● DATA PROVIDED
Lemma connect_tunnel_witness :
  exists buffered rest, str "early" = buffered ++ concat rest
    /\ handle_http_connect demo_open demo_timed
         [http_request (str "CONNECT") (str "example.com:443") (str "HTTP/1.1") [str "Host: example.com"] ++ str "ea";
          str "rly"] (with_registry new_registry)
       = mkHandled ([ToClient established] ++ (if bool_decide (buffered = []) then [] else [ToRemote buffered]))
           (Ok tt) (Some rest) (with_registry new_registry).
Proof.
  apply (connect_tunnel demo_open demo_timed _ (str "example.com:443") (str "HTTP/1.1") [str "Host: example.com"] (str "early")
    (unspecified 443) (Some (str "example.com")) (mkTracked 1 [] [] None) (with_registry new_registry));
    try done; repeat constructor; by vm_compute.
Defined.

(** A POST in one piece: the headers go out, the seven bytes of the body do not. *)
Lemma http_body_lost_witness :
  let req := http_request (str "POST") (str "http://example.com/f") (str "HTTP/1.1")
    [str "Host: example.com"; str "Content-Length: 7"] in
  handle_http_connect demo_open demo_timed [req ++ str "a=1&b=2"] (with_registry new_registry)
  = mkHandled [ToRemote (forwarded (str "POST") (str "example.com") 80 (str "/f") (str "HTTP/1.1")
      [str "Host: example.com"; str "Content-Length: 7"])] (Ok tt) (Some []) (with_registry new_registry).
Proof.
  intros req.
  destruct (http_body_lost demo_open demo_timed [req ++ str "a=1&b=2"] (str "POST") (str "http://example.com/f") (str "HTTP/1.1")
    [str "Host: example.com"; str "Content-Length: 7"] (str "a=1&b=2") (str "example.com") 80 (str "/f")
    (unspecified 80) (Some (str "example.com")) (mkTracked 1 [] [] None) (with_registry new_registry)
    (with_registry new_registry)
    ltac:(by repeat constructor) ltac:(by apply (bool_decide_unpack _); vm_compute)
    ltac:(split; [by repeat constructor|done]) ltac:(split; [by repeat constructor|done])
    ltac:(by repeat constructor) ltac:(done) ltac:(by vm_compute) ltac:(by vm_compute) ltac:(done))
    as (lost & rest & _ & Hh & Hone).
  rewrite Hh. destruct Hone as [_ ->]; done.
Defined.
(** What [fragment_payload] accepts and how large its datagrams are: it
    fails exactly on payloads over 1100 * 255 bytes; otherwise it makes between
    1 and 255 datagrams, each of which decodes to a message of this packet with
    at most 1100 payload bytes and a fragment id below its fragment count. *)
Theorem fragment_payload_bounds sid pid a payload :
  in_u32 sid -> in_u16 pid -> utf8_valid a = true -> zlen a < 2 ^ 62 ->
  match fragment_payload sid pid a payload with
  | Ok frames =>
      zlen payload <= MAX_UDP_PAYLOAD /\ 1 <= zlen frames <= MAX_UDP_FRAGMENTS /\
      forall frame, frame ∈ frames -> exists m, udp_decode frame = Ok m /\
        session_id m = sid /\ packet_id m = pid /\ addr m = a /\
        zlen (udp_payload m) <= MAX_FRAGMENT_PAYLOAD /\
        fragment_id m < fragment_count m /\ fragment_count m = zlen frames
  | Err _ => MAX_UDP_PAYLOAD < zlen payload
  | Panic _ => False
  end.
Proof.
  intros Hsid Hpid Hutf Hlen. destruct (parts_of_spec payload) as (_ & Hsm & Hcnt).
  pose proof (div_ceil_bounds (zlen payload) MAX_FRAGMENT_PAYLOAD ltac:(vm_compute; done)
    (zlen_nonneg _)) as Hdc. rewrite <-Hcnt in Hdc.
  unfold MAX_UDP_PAYLOAD.
  destruct (Z.le_gt_cases (zlen payload) MAX_FRAGMENT_PAYLOAD) as [Hs|Hb].
  { unfold fragment_payload. rewrite (proj2 (Z.leb_le _ _)) by done.
    unfold MAX_FRAGMENT_PAYLOAD, MAX_UDP_FRAGMENTS in *. rewrite zlen_cons, zlen_nil.
    split_and!; [lia..|]. intros frame ->%list_elem_of_singleton.
    eexists. split; [apply udp_decode_encode|].
    - unfold udp_wf, in_u8. simpl. split_and!; (done || lia).
    - simpl. split_and!; (done || lia). }
  destruct (Z.le_gt_cases (zlen (parts_of payload)) MAX_UDP_FRAGMENTS) as [Hmax|Hmax].
  - destruct (fragment_payload_many sid pid a payload Hb Hmax) as [-> Hn2].
    set (indexed := zip _ _) in *.
    assert (Hil : zlen indexed = zlen (parts_of payload)).
    { unfold indexed, zlen. rewrite length_zip_with, length_seq. lia. }
    unfold zlen at 2 3 5. rewrite length_fmap. fold (zlen indexed). rewrite Hil.
    unfold MAX_FRAGMENT_PAYLOAD, MAX_UDP_FRAGMENTS in *. split_and!; [lia..|].
    intros frame ([i c] & -> & Hin)%list_elem_of_fmap.
    eexists. split; [apply udp_decode_encode, frag_msg_wf; done|].
    apply indexed_lookup in Hin. simpl in *.
    pose proof (lookup_lt_Some _ _ _ Hin) as Hi.
    pose proof (Forall_lookup_1 _ _ _ _ Hsm Hin). simpl in *.
    unfold zlen in *. split_and!; (done || lia).
  - unfold fragment_payload. rewrite (proj2 (Z.leb_gt _ _)) by done. cbv zeta.
    rewrite <-Hcnt, (proj2 (Z.ltb_lt _ _)) by done.
    unfold MAX_FRAGMENT_PAYLOAD, MAX_UDP_FRAGMENTS in *. lia.
Qed.

Lemma fragment_payload_bounds_witness :
  match fragment_payload 1 7 (str "a:1") [x2a] with
  | Ok frames => zlen [x2a] <= MAX_UDP_PAYLOAD /\ 1 <= zlen frames <= MAX_UDP_FRAGMENTS
  | _ => False
  end.
Proof.
  pose proof (fragment_payload_bounds 1 7 (str "a:1") [x2a]
    ltac:(unfold in_u32; lia) ltac:(unfold in_u16; lia) eq_refl eq_refl) as H.
  change (fragment_payload 1 7 (str "a:1") [x2a]) with
    (Ok [udp_encode (mkUdpMessage 1 7 0 1 (str "a:1") [x2a]) []]) in H |- *.
  split; [apply H|apply H].
Defined.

● TASK DIRECTIONS
Once you find the line with "else [ToRemote buffered]))" in the entries above, output it and each line after it up to and including the line with "let req := http_request", and nothing else.

● COMPLETED TASK
       = mkHandled ([ToClient established] ++ (if bool_decide (buffered = []) then [] else [ToRemote buffered]))
           (Ok tt) (Some rest) (with_registry new_registry).
Proof.
  apply (connect_tunnel demo_open demo_timed _ (str "example.com:443") (str "HTTP/1.1") [str "Host: example.com"] (str "early")
    (unspecified 443) (Some (str "example.com")) (mkTracked 1 [] [] None) (with_registry new_registry));
    try done; repeat constructor; by vm_compute.
Defined.

(** A POST in one piece: the headers go out, the seven bytes of the body do not. *)
Lemma http_body_lost_witness :
  let req := http_request (str "POST") (str "http://example.com/f") (str "HTTP/1.1")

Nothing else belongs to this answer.